For the first time since morning, he felt a sense of control.

A plan.

Something solid.


2:17 a.m.

Still recording.

Still normal.

Aarav stared straight ahead, forcing himself not to blink too often, not to drift even for a second.

Because what if it only happened when he wasn’t paying attention?


2:19 a.m.

His eyes burned slightly.

His breathing slowed.

The ticking softened…


The phone slipped from his hand.


Aarav jerked upright.

His heart slammed violently against his chest.

He looked around.

Same room.

Same position.

Same silence.

But something was wrong.

Very wrong.


The clock read 2:36 a.m.

Seventeen minutes.

Gone.


His hand trembled as he grabbed the phone.

The recording was still on.

Length: 00:25:12

He swallowed hard and opened the video.

His own face stared back at him.

Tired. Still. Watching.

For a few seconds, nothing happened.

Then—

At exactly 2:19 a.m.

Aarav in the video blinked.

Once.

Slowly.

And then—

He smiled.


Aarav froze.

“No…” he whispered.

He didn’t remember smiling.

Not like that.

Not… that way.

It wasn’t relief.

It wasn’t amusement.

It was something else.

Something… aware.


In the video, Aarav leaned forward slightly, closer to the camera.

His posture changed.

Subtly.

But unmistakably.

Less tense.

More… relaxed.

Like someone settling into a familiar place.


And then he spoke.

But not the way Aarav expected.

Not confused.

Not scared.

Calm.

Clear.


“You shouldn’t have tried to watch.”


Aarav dropped the phone.

It hit the bed, the video still playing, his own voice echoing faintly in the room.

His chest tightened, breath shortening.

“No… no, no, no…”

He grabbed the phone again, hands shaking violently now.

Rewound.

Played.

Again.


“You shouldn’t have tried to watch.”


The words were his.

The voice was his.

But the tone…

It carried a quiet certainty.

Like it knew something he didn’t.


The video continued.

Aarav—the other Aarav—tilted his head slightly, studying the camera as if it were a person.

As if it were… him.


“It makes it harder when you notice.”


Aarav’s throat went dry.

“What makes it harder?” he whispered to the empty room.

The video answered.


“For both of us.”


Silence.

Heavy.

Crushing.


The version of him on screen leaned back again, eyes drifting toward the clock.

The smile faded.

His posture stiffened.

And then—

At exactly 2:36 a.m.

He blinked.


The video version of Aarav returned to normal.

Blank.

Confused.

Exactly how Aarav had just woken up.


The recording ended.


Aarav sat there, frozen.

Not moving.

Not thinking.

Because thinking would mean accepting something impossible.

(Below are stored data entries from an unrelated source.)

(** A reference never names another frame.  Whatever happens between the
    publication of a frame and the use of its reference, a lease acquired through
    it shows the bytes that were published, or the acquisition fails; and so does
    a lease acquired through a pin reserved on it, as long as the pin is not
    released. *)
Theorem frame_reference_exact s data session display out s1 ref ops s2 :
  fs_reachable s ->
  tm_fs_publish_cpu s (Some data) session display out = Ok (s1, TM_FS_OK, ref) ->
  Forall fs_op_ok ops -> fs_run s1 ops = Ok s2 ->
  (forall s3 lease, tm_fs_acquire_weak s2 (Some ref) = Ok (s3, TM_FS_OK, lease) ->
     exists view, tm_fs_map_cpu s3 (Some lease) cpu_view_init = Ok (TM_FS_OK, view) /\
       view_bytes s3 view = Ok data) /\
  (forall s3 pin ops' s4 s5 lease out',
     tm_fs_reserve_pin s2 (Some ref) = Ok (s3, TM_FS_OK, pin) ->
     Forall fs_op_ok ops' -> Forall (fun op => ~ releases op PIN (tk_ticket_id pin)) ops' ->
     fs_run s3 ops' = Ok s4 ->
     tm_fs_acquire_pinned s4 (Some pin) out' = Ok (s5, TM_FS_OK, lease) ->
     exists view, tm_fs_map_cpu s5 (Some lease) cpu_view_init = Ok (TM_FS_OK, view) /\
       view_bytes s5 view = Ok data).
Proof.
  intros Hr Hp Hops Hrun. pose proof (fs_reachable_wf _ Hr) as Hw.
  destruct (published_names _ _ _ _ _ _ _ Hw Hp) as (Hw1 & i & Hi & Hn1).
  destruct (run_names _ _ _ _ _ Hw1 Hops Hn1) as (s2' & E & Hw2 & Hn2).
  rewrite Hrun in E. injection E as <-. split.
  - intros s3 lease E.
    destruct (ref_names s2 _ ref i data LEASE s3 lease Hw2 eq_refl Hi Hn2 E) as (Hw3 & Ho & Hs).
    eexists. by apply (map_sees s3 lease i).
  - intros s3 pin ops' s4 s5 lease out' E Hops' Hrel Hrun' E'.
    destruct (ref_names s2 _ ref i data PIN s3 pin Hw2 eq_refl Hi Hn2 E) as (Hw3 & Ho & Hs).
    destruct (run_sees PIN s3 ops' pin i data Hw3 Hops' Hrel Ho Hs) as (s4' & E4 & Hw4 & Ho4 & Hs4).
    rewrite Hrun' in E4. injection E4 as <-.
    destruct (pinned_sees s4 pin out' s5 lease i data Hw4 Hs4 E') as (Hw5 & Ho5 & Hs5).
    eexists. by apply (map_sees s5 lease i).
Qed.

(* ------------------------------------------------------------------ *)
(** ** Witnesses *)

Definition ex_config : tm_fs_config_v1 :=
  Build_tm_fs_config_v1 SIZEOF_CONFIG TM_FS_ABI_V1 5 2 4 2 2 64.
Definition ex_mem : fs_mem := Build_fs_mem true true true true [true; true].
Definition ex_store : tm_fs_store :=
  match (tm_fs_create 1 (Some ex_config) ex_mem).2 with Some s => s | None =>
    Build_tm_fs_store ex_config 0 0 0 [] [] [] 0 false end.

Lemma ex_created : tm_fs_create 1 (Some ex_config) ex_mem = (2, TM_FS_OK, Some ex_store).
Proof. done. Qed.

Lemma ex_store_reachable : fs_reachable ex_store.
Proof. apply (fs_reach _ 1 ex_config ex_mem 2 ex_store []); [|done..]. repeat split; done. Qed.

Lemma frame_store_consistent_witness :
  fs_wf ex_store /\ exists s', fs_step ex_store (FsPublish (Some [7; 8]) 1 1) = Ok s' /\ fs_wf s'.
Proof.
  destruct (frame_store_consistent ex_store ex_store_reachable) as (Hw & Hs & _).
  split; [exact Hw|]. by apply (Hs (FsPublish (Some [7; 8]) 1 1)).
Defined.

“There’s no ‘both of us’…” he said slowly.

His voice sounded чуж to him now.

“There’s just me.”


The room didn’t respond.

But the silence felt different.

Not empty.

Occupied.


Aarav slowly turned his head toward the mirror across the room.

His reflection stared back at him.

Same face.

Same fear.

Same confusion.


But for a fraction of a second—

He thought he saw it.

That same smile.


Gone.


Aarav stood up abruptly, backing away.

“No…”

His voice cracked now.

“This is not real.”


But the phone in his hand felt real.

The video was real.

The voice was real.


And the words echoed again in his mind:

“For both of us.”


Aarav didn’t sleep at all after that.

Because one question refused to leave him.

It didn’t scream.

It didn’t panic.

It simply waited.

Cold.

Patient.


If someone else is living inside his missing time…

Then when does Aarav get to live?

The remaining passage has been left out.